Ionis Pharmaceuticals announced that the U.S. Food and Drug Administration (FDA) has accepted for review its New Drug Application (NDA) for donidalorsen, an investigational RNA-targeted medicine intended for prophylactic treatment to prevent attacks of hereditary angioedema (HAE) in patients 12 years and older. The FDA has set a Prescription Drug User Fee Act (PDUFA) action date of August 21, 2025.

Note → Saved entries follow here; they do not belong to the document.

Lemma register_rep s m sg h nfd0 nfd1 : rep s m -> 0 < sg < NSIG -> h <> 0 -> 0 <= nfd1 ->
  if bool_decide (is_Some (m !! sg)) || (size m <? NV_SIGNAL_SLOT_MAX)%nat
  then exists s', nv_signal_register nfd0 nfd1 sg h s = (0, s') /\ rep s' (<[sg := h]> m)
  else nv_signal_register nfd0 nfd1 sg h s = (-1, s).
Proof.
  intros Hr Hsg Hh Hn. unfold nv_signal_register. destruct (Z.eqb_spec h 0); [done|]. destruct (Z.leb_spec sg 0); [lia|].
  destruct (Z.leb_spec NSIG sg); [lia|]. cbn [orb]. rewrite (rp_inited _ _ Hr). cbn [Z.eqb negb].
  pose proof (replace_handler_spec (g_slots s) sg h) as Hrep. rewrite !(rp_find _ _ Hr) in Hrep.
  destruct (replace_handler (g_slots s) sg h) as [l|].
  - destruct Hrep as (H1 & H2 & H3 & H4). rewrite bool_decide_eq_true_2 by done. cbn [orb]. eexists. split; [done|].
    assert (dom (<[sg := h]> m) = dom m) as Hd by (apply dom_insert_lookup_L; done).
    destruct Hr. split; simpl; rewrite ?Hd; try done; try lia.
    + by apply (find_insert (g_slots s)).
    + rewrite map_size_insert. destruct H1 as [? ->]. unfold id. congruence.
  - rewrite bool_decide_eq_false_2 by (by rewrite Hrep; intros []). cbn [orb].
    pose proof (take_slot_spec (g_slots s) sg h) as Ht. rewrite (rp_find _ _ Hr), (rp_count _ _ Hr), (rp_length _ _ Hr) in Ht.
    specialize (Ht Hrep). destruct (take_slot (g_slots s) sg h) as [l|].
    + destruct Ht as (H1 & H2 & H3 & H4). destruct (Nat.ltb_spec (size m) NV_SIGNAL_SLOT_MAX); [|lia].
      match goal with |- context [nv_signal_update_fd nfd1 ?x] => destruct (update_fd_watches nfd1 x Hn) as (k & -> & Hk) end.
      eexists. split; [done|]. destruct Hr. cbn [g_mask set_mask] in Hk.
      assert (dom (<[sg := h]> m) = g_mask s ∪ {[sg]}) as Hd by (rewrite dom_insert_L, rp_mask0; set_solver).
      split; cbn [g_inited g_slots g_mask blocked g_signalfd watched set_fd_watch set_mask set_slots]; rewrite ?Hd.
      * done.
      * by apply (find_insert (g_slots s)).
      * rewrite map_size_insert, Hrep. lia.
      * lia.
      * done.
      * apply union_subseteq_r.
      * done.
      * done.
    + destruct (Nat.ltb_spec (size m) NV_SIGNAL_SLOT_MAX); [lia|done].
Qed.

(** The table of signal handlers refines a map.  Registering a valid signal when
    [signalfd] works succeeds exactly while the signal is known or fewer than 32 are, and
    then the map gains the handler, the signal is blocked, and the descriptor reads exactly
    the signals of the map; otherwise nothing changes.  Dispatching calls, for each record
    read, the handler the map has for it. *)
Theorem nv_signal_refines_map s m sg h nfd0 nfd1 : rep s m -> 0 < sg < NSIG -> h <> 0 -> 0 <= nfd1 ->
  (if bool_decide (is_Some (m !! sg)) || (size m <? NV_SIGNAL_SLOT_MAX)%nat
   then exists s', nv_signal_register nfd0 nfd1 sg h s = (0, s') /\ rep s' (<[sg := h]> m)
   else nv_signal_register nfd0 nfd1 sg h s = (-1, s)) /\
  (forall A (call : Z -> Z -> A -> A) reads a, map_Forall (fun _ h => h <> 0) m ->
     nv_signal_dispatch call s (nv_signal_fd s) (map Some reads) a =
     foldl (fun a sg => match m !! sg with Some h => call h sg a | None => a end) a reads).
Proof.
  intros Hr Hsg Hh Hn. split; [by apply register_rep|]. intros A call reads a Hm. by apply dispatch_rep.
Qed.

Definition unset : sig_state := mkSig ∅ (-1) no_slots false ∅ ∅ ∅.
Lemma fresh_rep : rep (snd (nv_signal_init 7 unset)) ∅.
Proof. destruct (init_rep 7 unset) as (s & -> & H & _); [done|lia|done]. Qed.
Lemma nv_signal_refines_map_witness :
  exists s', nv_signal_register 7 7 SIGTERM 3 (snd (nv_signal_init 7 unset)) = (0, s') /\ rep s' (<[SIGTERM := 3]> ∅).
Proof. refine (proj1 (nv_signal_refines_map (snd (nv_signal_init 7 unset)) ∅ SIGTERM 3 7 7 _ _ _ _)); [apply fresh_rep|split; reflexivity|done|lia]. Defined.

(** When [signalfd] fails for a new signal the registration is reported as failed, but the
    signal stays blocked and in the table: registering it again reports success, and the
    descriptor still does not read it. *)
Theorem nv_signal_failed_is_deaf s m sg h h' nfd0 nfd1 nfd2 :
  rep s m -> 0 < sg < NSIG -> h <> 0 -> h' <> 0 -> m !! sg = None -> (size m < NV_SIGNAL_SLOT_MAX)%nat -> nfd1 < 0 ->
  exists s1 s2, nv_signal_register nfd0 nfd1 sg h s = (-1, s1) /\ nv_signal_register nfd0 nfd2 sg h' s1 = (0, s2) /\
    sg ∈ blocked s2 /\ nv_signal_find_handler s2 sg = h' /\ nv_signal_fd s2 = nv_signal_fd s /\
    watched s2 !! nv_signal_fd s2 = Some (dom m) /\ (sg ∉ dom m).
Proof.
  intros Hr Hsg Hh Hh' Hm Hsz Hn. pose proof (replace_handler_spec (g_slots s) sg h) as Hrep. pose proof (take_slot_spec (g_slots s) sg h) as Ht.
  rewrite !(rp_find _ _ Hr), Hm in Hrep. rewrite (rp_find _ _ Hr), (rp_count _ _ Hr), (rp_length _ _ Hr) in Ht. specialize (Ht Hm).
  destruct (replace_handler (g_slots s) sg h) as [|] eqn:E1; [by destruct Hrep as [[] _]|].
  destruct (take_slot (g_slots s) sg h) as [l|] eqn:E2; [|lia]. destruct Ht as (_ & _ & _ & Hf).
  unfold nv_signal_register at 1. destruct (Z.eqb_spec h 0); [done|]. destruct (Z.leb_spec sg 0); [lia|]. destruct (Z.leb_spec NSIG sg); [lia|].
  cbn [orb]. rewrite (rp_inited _ _ Hr). cbn [Z.eqb negb]. rewrite E1, E2. unfold nv_signal_update_fd. destruct (Z.ltb_spec nfd1 0); [|lia].
  exists (set_mask (g_mask s ∪ {[sg]}) (blocked s ∪ (g_mask s ∪ {[sg]})) (set_slots l s)). unfold nv_signal_register. destruct (Z.eqb_spec h' 0); [done|]. destruct (Z.leb_spec sg 0); [lia|]. destruct (Z.leb_spec NSIG sg); [lia|].
  cbn [orb g_inited set_mask set_slots g_slots]. rewrite (rp_inited _ _ Hr). cbn [Z.eqb negb g_slots set_mask set_slots].
  pose proof (replace_handler_spec l sg h') as Hrep2. rewrite Hf, decide_True in Hrep2 by done.
  destruct (replace_handler l sg h') as [l2|]; [|done]. destruct Hrep2 as (_ & _ & _ & Hf2).
  eexists. split; [reflexivity|]. split; [reflexivity|].
  cbn [blocked set_slots set_mask nv_signal_fd g_signalfd watched]. split_and!; [set_solver| |done|by rewrite (rp_watched _ _ Hr)|by apply not_elem_of_dom].
  unfold nv_signal_find_handler. cbn [g_slots]. by rewrite Hf2, decide_True.
Qed.
Lemma nv_signal_failed_is_deaf_witness :
  exists s1 s2, nv_signal_register 7 (-1) SIGTERM 3 (snd (nv_signal_init 7 unset)) = (-1, s1) /\ nv_signal_register 7 7 SIGTERM 4 s1 = (0, s2) /\
    SIGTERM ∈ blocked s2 /\ nv_signal_find_handler s2 SIGTERM = 4 /\ nv_signal_fd s2 = nv_signal_fd (snd (nv_signal_init 7 unset)) /\
    watched s2 !! nv_signal_fd s2 = Some (dom (∅ : gmap Z Z)) /\ (SIGTERM ∉ dom (∅ : gmap Z Z)).
Proof.
  apply (nv_signal_failed_is_deaf (snd (nv_signal_init 7 unset)) ∅ SIGTERM 3 4 7 (-1) 7);
    [apply fresh_rep|split; reflexivity|done|done|done|vm_compute; lia|lia].
Defined.

(** After a shutdown no handler and no descriptor is left, but every registered signal
    is still blocked, since the mask is emptied before it is passed on for unblocking: a
    SIGTERM that comes later is neither read nor ends the process. *)
Theorem nv_signal_shutdown_keeps_blocked s m : rep s m ->
  let s' := nv_signal_shutdown s in
  blocked s' = blocked s /\ dom m ⊆ blocked s' /\ watched s' = delete (g_signalfd s) (watched s) /\ nv_signal_fd s' = -1 /\
  forall sg, nv_signal_find_handler s' sg = 0.
Proof.
  intros Hr s'. subst s'. unfold nv_signal_shutdown. pose proof (rp_fd _ _ Hr). destruct (Z.leb_spec 0 (g_signalfd s)); [|lia].
  cbn [blocked set_slots set_mask set_inited watched set_fd_watch nv_signal_fd g_signalfd]. rewrite difference_empty_L.
  split_and!; [done|apply (rp_blocked _ _ Hr)|done|done|done].
Qed.
Lemma nv_signal_shutdown_keeps_blocked_witness :
  let s' := nv_signal_shutdown (snd (nv_signal_init 7 unset)) in
  blocked s' = blocked (snd (nv_signal_init 7 unset)) /\ dom (∅ : gmap Z Z) ⊆ blocked s' /\
  watched s' = delete 7 (watched (snd (nv_signal_init 7 unset))) /\ nv_signal_fd s' = -1 /\ forall sg, nv_signal_find_handler s' sg = 0.
Proof. apply (nv_signal_shutdown_keeps_blocked (snd (nv_signal_init 7 unset)) ∅). apply fresh_rep. Defined.

(** ** The runtime *)

Definition quits (sg : Z) : Prop := sg = SIGINT \/ sg = SIGTERM \/ sg = SIGUSR1.
Definition stopping (f : flags) : Prop := quit f = true /\ nv_loop_is_running (loop_w f) = false.
Lemma on_signal_stops now wr sg f : quits sg -> stopping (nv_core_on_signal now wr sg f).
Proof. intros [-> | [-> | ->]]; (split; [done|apply stop_loop_stops]). Qed.
Lemma on_signal_keeps now wr sg f : stopping f -> stopping (nv_core_on_signal now wr sg f).
Proof.
  intros Hs. unfold nv_core_on_signal. destruct (_ || _); [split; [done|apply stop_loop_stops]|].
  destruct (sg =? SIGHUP); [exact Hs|]. destruct (sg =? SIGUSR1); [split; [done|apply stop_loop_stops]|done].
Qed.
Lemma on_signal_signalfd now wr sg f : signalfd_fd (lp (loop_w (nv_core_on_signal now wr sg f))) = signalfd_fd (lp (loop_w f)).
Proof.
  assert (signalfd_fd (lp (stop_loop wr f)) = signalfd_fd (lp (loop_w f))) as H.
  { unfold stop_loop, nv_loop_stop, nv_loop_wakeup. repeat case_match; simplify_eq; done. }
  unfold nv_core_on_signal. by repeat case_match.
Qed.

(** The signals of the runtime. *)
Definition core_signals (worker_processes : Z) : gmap Z Z :=
  let m := <[SIGUSR1 := CORE_ON_SIGNAL]> (<[SIGHUP := CORE_ON_SIGNAL]> (<[SIGTERM := CORE_ON_SIGNAL]> {[SIGINT := CORE_ON_SIGNAL]})) in
  if 1 <? worker_processes then <[SIGCHLD := CORE_ON_SIGNAL]> m else m.

Lemma register_all_rep l : forall s m, rep s m -> Forall (fun x => 0 < fst x < NSIG /\ 0 <= snd x) l -> (size m + length l <= NV_SIGNAL_SLOT_MAX)%nat ->
  exists s', register_all l s = (0, s') /\ rep s' (foldl (fun m x => <[fst x := CORE_ON_SIGNAL]> m) m l).
Proof.
  induction l as [|[sg nfd] l IH]; intros s m Hr Hl Hsz; [by exists s|]. apply Forall_cons in Hl as [[Hsg Hn] Hl]. cbn [register_all fst snd length] in *.
  pose proof (register_rep s m sg CORE_ON_SIGNAL nfd nfd Hr Hsg ltac:(done) Hn) as H.
  destruct (Nat.ltb_spec (size m) NV_SIGNAL_SLOT_MAX); [|lia]. rewrite orb_true_r in H. destruct H as (s1 & -> & Hr1). cbn [Z.eqb negb].
  apply IH; [done|done|]. cbn [fst]. rewrite map_size_insert. destruct (m !! sg); unfold id; lia.
Qed.

Lemma rep_ignored i s m : rep s m -> rep (set_ignored i s) m.
Proof. by intros []. Qed.
Lemma core_registered wp nfd0 nfd s : g_inited s = false -> 0 <= nfd0 -> (forall sg, 0 <= nfd sg) ->
  exists s0 s1, nv_signal_init nfd0 s = (0, s0) /\
    register_all (map (fun sg => (sg, nfd sg)) [SIGINT; SIGTERM; SIGHUP; SIGUSR1]) s0 = (0, s1) /\
    rep (if 1 <? wp then snd (nv_signal_register (nfd SIGCHLD) (nfd SIGCHLD) SIGCHLD CORE_ON_SIGNAL s1) else s1) (core_signals wp).
Proof.
  intros Hi H0 Hn. destruct (init_rep nfd0 s Hi H0) as (s0 & E0 & Hr0 & _). exists s0.
  destruct (register_all_rep (map (fun sg => (sg, nfd sg)) [SIGINT; SIGTERM; SIGHUP; SIGUSR1]) s0 ∅ Hr0) as (s1 & E1 & Hr1).
  { repeat (constructor; [split; [split; reflexivity|apply Hn]|]). constructor. }
  { vm_compute. lia. }
  exists s1. split_and!; [done|done|]. cbn [map foldl fst] in Hr1. unfold core_signals. destruct (1 <? wp); [|exact Hr1].
  pose proof (register_rep s1 _ SIGCHLD CORE_ON_SIGNAL (nfd SIGCHLD) (nfd SIGCHLD) Hr1 ltac:(split; reflexivity) ltac:(done) (Hn _)) as H.
  match type of H with if ?b then _ else _ => replace b with true in H by (vm_compute; reflexivity) end. by destruct H as (s2 & -> & Hr2).
Qed.

Lemma core_signals_handlers wp sg h : core_signals wp !! sg = Some h -> h = CORE_ON_SIGNAL.
Proof.
  unfold core_signals. destruct (1 <? wp); rewrite ?lookup_insert_Some, lookup_singleton_Some; naive_solver.
Qed.
Lemma quits_registered wp sg : quits sg -> core_signals wp !! sg = Some CORE_ON_SIGNAL.
Proof. unfold core_signals. by intros [-> | [-> | ->]]; destruct (1 <? wp). Qed.
Lemma deliver_stops wp other now wr reads f : (exists sg, sg ∈ reads /\ quits sg) ->
  stopping (foldl (fun f sg => match core_signals wp !! sg with Some h => run_handler other now wr h sg f | None => f end) f reads).
Proof.
  assert (forall h sg f, core_signals wp !! sg = Some h -> run_handler other now wr h sg f = nv_core_on_signal now wr sg f) as Hrun
    by (by intros h sg f0 ->%core_signals_handlers).
  intros (sg & Hin & Hq). apply list_elem_of_split in Hin as (l1 & l2 & ->). rewrite foldl_app. cbn [foldl].
  rewrite (quits_registered wp sg Hq), Hrun by (by apply quits_registered).
  match goal with |- stopping (foldl _ ?x _) => assert (stopping x) as Hs by (by apply on_signal_stops); generalize x Hs; clear Hs f l1 end.
  induction l2 as [|y l2 IH]; intros f Hs; [done|]. cbn [foldl]. apply IH. destruct (core_signals wp !! y) eqn:E; [|done].
  rewrite (Hrun _ _ _ E). by apply on_signal_keeps.
Qed.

The NDA submission is based on positive results from the pivotal Phase 3 OASIS-HAE and OASISplus studies, which evaluated monthly and bi-monthly dosing regimens, as well as data from an ongoing Phase 2 open-label extension (OLE) study. These studies demonstrated significant reductions in HAE attack rates with donidalorsen treatment.
Clinical Evidence
Data presented at the 2024 American College of Allergy, Asthma & Immunology (ACAAI) Annual Scientific Meeting highlighted that donidalorsen delivered significant and sustained reductions in HAE attacks. The ongoing Phase 2 OLE study showed an overall sustained mean reduction in HAE attack rates of 96% from baseline, maintained for up to three years.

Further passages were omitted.